[Dataset entries]

========================================

(** C32: A flush can strand entries.  If both files hold chunks, the first batch,
    which is given those of the file just written, fails, and a reconnection
    succeeds, then the second [Reader] has changed files again: it hands out the
    other file.  If the client takes that, the flush reports success and the
    instance goes back to direct writes, while the chunks of the failed batch
    stay in the buffer and nothing but the other file has been sent. *)
Theorem flush_strands opt i rs ws batch reconnect c1 c2 e :
  (∀ p, gz p ≠ []) → fb i = true → has_fallback opt = true →
  cli_WriteBatch = Some batch → cli_Reconnect = Some reconnect →
  dir_stores gz (fallback i) rs ws → rs ≠ [] → ws ≠ [] →
  (∀ p, members gz ws p → batch (Tag opt) (lenZ p) p (cli i) = (Some e, c1)) →
  reconnect c1 = (None, c2) →
  (∀ p, members gz rs p → (batch (Tag opt) (lenZ p) p c2).1 = None) →
  ∃ p i', members gz rs p ∧ flushFallbackToCli opt i = Ret (None, i') ∧ fb i' = false ∧
    cli i' = (batch (Tag opt) (lenZ p) p c2).2 ∧ dir_stores gz (fallback i') [] ws.
Proof.
  intros Hgz Hfb Hf Eb Er Hd Hrs Hws H1 Hre H2. unfold flushFallbackToCli, read_fallback.
  rewrite Hfb, Eb, Er, on_fallback_Ret by done. cbn [negb].
  destruct (Reader_stores gz Hgz (λ size r c, batch (Tag opt) size r c) (cli i) (fallback i) rs ws Hd)
    as [(d & _ & -> & _)|(d & content & Hm & Hrd)]; [done|].
  rewrite (H1 content Hm) in Hrd. destruct Hrd as [-> [Hd1 _]]. cbn [mbind go_bind cli fb fallback].
  rewrite Hre, on_fallback_Ret by done.
  destruct (Reader_stores gz Hgz (λ size r c, batch (Tag opt) size r c) c2 d ws rs Hd1)
    as [(d2 & _ & -> & _)|(d2 & content2 & Hm2 & Hrd2)]; [done|].
  specialize (H2 content2 Hm2). exists content2. cbn [cli fallback].
  destruct (batch (Tag opt) (lenZ content2) content2 c2) as [err c3]. cbn [fst] in H2. subst err.
  destruct Hrd2 as [-> [Hd2 _]]. cbn. eexists. by split_and!.
Qed.

End Worker.

Arguments Inst : clear implicits.
Arguments State : clear implicits.

(** ** What is stored *)

Lemma lenZ_AppendString s : lenZ s < 2 ^ 32 → lenZ (AppendString [] s) = strSize (lenZ s).
Proof.
  intros Hs. unfold AppendString, strSize. cbv zeta. rewrite lenZ_app.
  repeat case_match; cbn [app]; len_lia.
Qed.

Lemma count_at_strip opt t n F :
  lenZ (Tag opt) < 2 ^ 32 →
  is_entry opt (count_at opt t n F) ∧
  strip opt (count_at opt t n F) = AppendTimestamp [] t [TsFluentd] ++ [0xde; 0] ++ u8 n :: F.
Proof.
  intros Ht. pose proof (lenZ_AppendString _ Ht) as Hl. unfold is_entry, strip, count_at. rewrite <- Hl.
  set (A := AppendString [] (Tag opt)). pose proof (lenZ_nonneg A).
  replace (AppendArrayHeader [] 3) with [0x93] by done. rewrite <- !app_assoc. split.
  - len_lia.
  - rewrite (app_assoc [0x93] A), (drop_app_length' ([0x93] ++ A)); [done|].
    rewrite length_app. cbn. unfold lenZ. lia.
Qed.

Section Stored.
  Context (json_Append : list Z → any → list Z * option error).
  Context (Sprintf : list Z → list any → list Z).

Lemma log_entry_stored opt l id sev msg args (sprintf : bool) frames n efs afs :
  loggable json_Append Sprintf opt l id sev msg args sprintf frames n efs afs →
  let fs := log_fields Sprintf opt id sev msg args frames n efs afs in
  lenZ fs < 256 →
  ∃ b, Logger_log json_Append Sprintf opt l id sev msg args sprintf frames = Ret b ∧
    is_entry opt b ∧
    encodes (OArray [OScalar (STime (id_time id) TsFluentd); record_obj fs]) (concat (chunks opt b)).
Proof.
  intros [Hn Ha [Hid Ht] Hsev Htag Hm [Hl Hefs] Hafs Hfr] fs Hfs.
  destruct (log_entry_count json_Append Sprintf opt l id sev msg args sprintf frames n efs afs)
    as (F & HF & E); try done.
  fold (log_fields Sprintf opt id sev msg args frames n efs afs) in HF, E. fold fs in HF, E.
  eexists. split; [exact E|].
  destruct (count_at_strip opt (id_time id) (lenZ fs) F) as [He Es]; [apply Htag|]. split; [done|].
  pose proof (lenZ_nonneg fs). unfold chunks. rewrite Es.
  assert (concat [[0x92]; AppendTimestamp [] (id_time id) [TsFluentd] ++ [0xde; 0] ++ u8 (lenZ fs) :: F] =
    AppendArrayHeader [] 2 ++ concat [AppendTimestamp [] (id_time id) [TsFluentd];
      (0xde :: be_enc 2 (lenZ fs)) ++ F]) as ->.
  { rewrite be_enc_2_byte by lia. cbn [concat]. by rewrite !app_nil_r. }
  apply encodes_array; [by apply AppendArrayHeader_header|].
  constructor; [by apply (scalar_encodes (STime (id_time id) TsFluentd))|].
  constructor; [apply record_encodes; [done|lia]|constructor].
Qed.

========================================

**Exercise instructions**
Give the data again exactly, line for line.

**Result of the exercise**
(** C32: A flush can strand entries.  If both files hold chunks, the first batch,
    which is given those of the file just written, fails, and a reconnection
    succeeds, then the second [Reader] has changed files again: it hands out the
    other file.  If the client takes that, the flush reports success and the
    instance goes back to direct writes, while the chunks of the failed batch
    stay in the buffer and nothing but the other file has been sent. *)
Theorem flush_strands opt i rs ws batch reconnect c1 c2 e :
  (∀ p, gz p ≠ []) → fb i = true → has_fallback opt = true →
  cli_WriteBatch = Some batch → cli_Reconnect = Some reconnect →
  dir_stores gz (fallback i) rs ws → rs ≠ [] → ws ≠ [] →
  (∀ p, members gz ws p → batch (Tag opt) (lenZ p) p (cli i) = (Some e, c1)) →
  reconnect c1 = (None, c2) →
  (∀ p, members gz rs p → (batch (Tag opt) (lenZ p) p c2).1 = None) →
  ∃ p i', members gz rs p ∧ flushFallbackToCli opt i = Ret (None, i') ∧ fb i' = false ∧
    cli i' = (batch (Tag opt) (lenZ p) p c2).2 ∧ dir_stores gz (fallback i') [] ws.
Proof.
  intros Hgz Hfb Hf Eb Er Hd Hrs Hws H1 Hre H2. unfold flushFallbackToCli, read_fallback.
  rewrite Hfb, Eb, Er, on_fallback_Ret by done. cbn [negb].
  destruct (Reader_stores gz Hgz (λ size r c, batch (Tag opt) size r c) (cli i) (fallback i) rs ws Hd)
    as [(d & _ & -> & _)|(d & content & Hm & Hrd)]; [done|].
  rewrite (H1 content Hm) in Hrd. destruct Hrd as [-> [Hd1 _]]. cbn [mbind go_bind cli fb fallback].
  rewrite Hre, on_fallback_Ret by done.
  destruct (Reader_stores gz Hgz (λ size r c, batch (Tag opt) size r c) c2 d ws rs Hd1)
    as [(d2 & _ & -> & _)|(d2 & content2 & Hm2 & Hrd2)]; [done|].
  specialize (H2 content2 Hm2). exists content2. cbn [cli fallback].
  destruct (batch (Tag opt) (lenZ content2) content2 c2) as [err c3]. cbn [fst] in H2. subst err.
  destruct Hrd2 as [-> [Hd2 _]]. cbn. eexists. by split_and!.
Qed.

End Worker.

Arguments Inst : clear implicits.
Arguments State : clear implicits.

(** ** What is stored *)

Lemma lenZ_AppendString s : lenZ s < 2 ^ 32 → lenZ (AppendString [] s) = strSize (lenZ s).
Proof.
  intros Hs. unfold AppendString, strSize. cbv zeta. rewrite lenZ_app.
  repeat case_match; cbn [app]; len_lia.
Qed.

Lemma count_at_strip opt t n F :
  lenZ (Tag opt) < 2 ^ 32 →
  is_entry opt (count_at opt t n F) ∧
  strip opt (count_at opt t n F) = AppendTimestamp [] t [TsFluentd] ++ [0xde; 0] ++ u8 n :: F.
Proof.
  intros Ht. pose proof (lenZ_AppendString _ Ht) as Hl. unfold is_entry, strip, count_at. rewrite <- Hl.
  set (A := AppendString [] (Tag opt)). pose proof (lenZ_nonneg A).
  replace (AppendArrayHeader [] 3) with [0x93] by done. rewrite <- !app_assoc. split.
  - len_lia.
  - rewrite (app_assoc [0x93] A), (drop_app_length' ([0x93] ++ A)); [done|].
    rewrite length_app. cbn. unfold lenZ. lia.
Qed.

Section Stored.
  Context (json_Append : list Z → any → list Z * option error).
  Context (Sprintf : list Z → list any → list Z).

Lemma log_entry_stored opt l id sev msg args (sprintf : bool) frames n efs afs :
  loggable json_Append Sprintf opt l id sev msg args sprintf frames n efs afs →
  let fs := log_fields Sprintf opt id sev msg args frames n efs afs in
  lenZ fs < 256 →
  ∃ b, Logger_log json_Append Sprintf opt l id sev msg args sprintf frames = Ret b ∧
    is_entry opt b ∧
    encodes (OArray [OScalar (STime (id_time id) TsFluentd); record_obj fs]) (concat (chunks opt b)).
Proof.
  intros [Hn Ha [Hid Ht] Hsev Htag Hm [Hl Hefs] Hafs Hfr] fs Hfs.
  destruct (log_entry_count json_Append Sprintf opt l id sev msg args sprintf frames n efs afs)
    as (F & HF & E); try done.
  fold (log_fields Sprintf opt id sev msg args frames n efs afs) in HF, E. fold fs in HF, E.
  eexists. split; [exact E|].
  destruct (count_at_strip opt (id_time id) (lenZ fs) F) as [He Es]; [apply Htag|]. split; [done|].
  pose proof (lenZ_nonneg fs). unfold chunks. rewrite Es.
  assert (concat [[0x92]; AppendTimestamp [] (id_time id) [TsFluentd] ++ [0xde; 0] ++ u8 (lenZ fs) :: F] =
    AppendArrayHeader [] 2 ++ concat [AppendTimestamp [] (id_time id) [TsFluentd];
      (0xde :: be_enc 2 (lenZ fs)) ++ F]) as ->.
  { rewrite be_enc_2_byte by lia. cbn [concat]. by rewrite !app_nil_r. }
  apply encodes_array; [by apply AppendArrayHeader_header|].
  constructor; [by apply (scalar_encodes (STime (id_time id) TsFluentd))|].
  constructor; [apply record_encodes; [done|lia]|constructor].
Qed.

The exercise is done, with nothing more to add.